Todas as pessoas que havíamos matado

A gente um dia se muda, vai pra outro bairro, outra cidade, e desliga-se de todo um mundo que nos parecia o único. Saem as referências espaciais, as ruas em que nenhuma mudança passava despercebida, o momento exato que sabíamos ser a hora de apertar o botão para descer do ônibus, os supermercados que esquadrinhávamos e sabíamos aquilo que era mais barato em cada um e onde o pãozinho era melhor, mas sobretudo saem as pessoas. As mais significativas, as do nosso relacionamento, as que só conversavam sobre o tempo, as que apenas se cumprimentava e as que víamos existir, sem troca de palavras.

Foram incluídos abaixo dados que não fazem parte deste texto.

(* ===== verification/PyText.v ===== *)
(** * PyText: the Python [str] operations used by [src/sif.py]

    [py_endswith] is [str.endswith] (line 95), [py_lower] is [str.lower]
    on ASCII text (line 149), and [universal_newlines] is the newline
    translation done by a file opened with [open(path, "r")] (lines
    99-101): ["\r\n"] and a lone ["\r"] are both read as ["\n"].  The
    lemmas characterise each operation; [crlf_encode] (how Windows tools
    write a [.url] file) is the inverse of the translation on CR-free
    text. *)

From S2P Require Import Prelude.

(** ** [str.endswith] *)

(** CPython compares the last [len(suffix)] characters, after checking
    that the suffix is not longer than the string. *)
Definition py_endswith (s suffix : text) : bool :=
  (length suffix <=? length s) && bool_decide (drop (length s - length suffix) s = suffix).

(** ** [str.lower] on ASCII *)

Definition ascii_lower (c : ascii) : ascii :=
  let n := nat_of_ascii c in
  if (65 <=? n) && (n <=? 90) then ascii_of_nat (n + 32) else c.

Definition py_lower (t : text) : text := map ascii_lower t.

(** ** Universal newlines (text-mode reading) *)

(** CPython's incremental newline decoder keeps one flag, [pendingcr]:
    whether the previous character was a ["\r"] already emitted as
    ["\n"], so that a following ["\n"] is dropped. *)
Fixpoint newline_decode (pendingcr : bool) (t : text) : text :=
  match t with
  | [] => []
  | c :: t' =>
      if bool_decide (c = CR) then LF :: newline_decode true t'
      else if pendingcr && bool_decide (c = LF) then newline_decode false t'
      else c :: newline_decode false t'
  end.

Definition universal_newlines (t : text) : text := newline_decode false t.

(** How a Windows program writes lines: every ["\n"] as ["\r\n"]. *)
Fixpoint crlf_encode (t : text) : text :=
  match t with
  | [] => []
  | c :: t' => if bool_decide (c = LF) then CR :: LF :: crlf_encode t'
               else c :: crlf_encode t'
  end.

(** ** Lemmas *)

Lemma py_endswith_spec s suffix :
  py_endswith s suffix = true ↔ ∃ p, s = p ++ suffix.
Proof.
  unfold py_endswith. rewrite andb_true_iff, Nat.leb_le, bool_decide_eq_true.
  split.
  - intros [Hle Hd]. exists (take (length s - length suffix) s).
    by rewrite <-Hd at 2; rewrite take_drop.
  - intros [p ->]. rewrite length_app.
    replace (length p + length suffix - length suffix) with (length p) by lia.
    rewrite drop_app_length. split; [lia|done].
Qed.

Lemma newline_decode_no_CR b t : CR ∉ newline_decode b t.
Proof.
  revert b. induction t as [|c t IH]; intros b; simpl; [set_solver|].
  repeat case_bool_decide; destruct b; simpl; try apply IH;
    rewrite elem_of_cons; intros [Heq|Hin]; subst; try done; by eapply IH.
Qed.

Lemma universal_newlines_no_CR t : CR ∉ universal_newlines t.
Proof. apply newline_decode_no_CR. Qed.


(** Round trip: a CR-free text written with Windows line ends is read back
    unchanged in text mode. *)
Lemma universal_newlines_crlf_encode t :
  CR ∉ t → universal_newlines (crlf_encode t) = t.
Proof.
  unfold universal_newlines. induction t as [|c t IH]; intros Hnot; [done|].
  rewrite elem_of_cons in Hnot. simpl. case_bool_decide as Hc.
  - subst c. simpl. f_equal. naive_solver.
  - simpl. rewrite bool_decide_eq_false_2 by naive_solver. simpl.
    f_equal. naive_solver.
Qed.

Lemma ascii_lower_y c : ascii_lower c = "y"%char ↔ c = "y"%char ∨ c = "Y"%char.
Proof.
  split.
  - destruct c as [[] [] [] [] [] [] [] []]; vm_compute; intros H;
      first [by left | by right | discriminate H].
  - by intros [-> | ->].
Qed.

(** input().lower() == "y" holds exactly for the answers y and Y. *)
Lemma py_lower_eq_y t : py_lower t = ⟪"y"⟫ ↔ t = ⟪"y"⟫ ∨ t = ⟪"Y"⟫.
Proof.
  unfold py_lower. destruct t as [|c [|d t]]; simpl.
  - split; [done|]. by intros [|].
  - split.
    + intros [= H]. apply ascii_lower_y in H as [-> | ->]; auto.
    + by intros [[= ->] | [= ->]].
  - split; [done|]. by intros [|].
Qed.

Há vezes em que o corte é feito ainda na infância, e então acrescenta-se àquela saudade, que um dia vem, uma dor maior, de um tempo irrecuperável e às vezes de uma felicidade também. Mas então já habitamos um mundo diverso, novamente único, que exige toda a nossa atenção e nos impele a prosseguir, sempre em frente, porque o mundo não para, e o espaço para a lembrança é cada vez menor, cada vez menos compreensível, e já não há nada que ela possa nos ensinar.

Mas vem um dia que o passado busca mais espaço, quer voltar a passar pelo coração – quer ser recordação, e por onde não se espera, como uma rede social. Nelas se conhece não-conhecendo muita gente. Até que sem querer descobrimos alguém que já conhecíamos, morava perto de casa, jogamos bola juntos, mas puxa vida, eu não te reconheci, será possível, quanto tempo faz. E então, ávidos, absolutamente ávidos, remontamos a nossa história em comum, cada um ressaltando coisas diferentes, jeitos diferentes de viver a mesma coisa, e juntos revivemos todas as pessoas que havíamos matado, o destino de cada um, o pouco que sabíamos, e concluímos que tudo era muito bom, as crianças de hoje não sabem, a gente precisa reunir o pessoal qualquer dia, mas esse dia não acontecerá nunca, porque todos vivem em mundos diferentes, e porque talvez o melhor mesmo seja deixar tudo da forma que nos lembramos.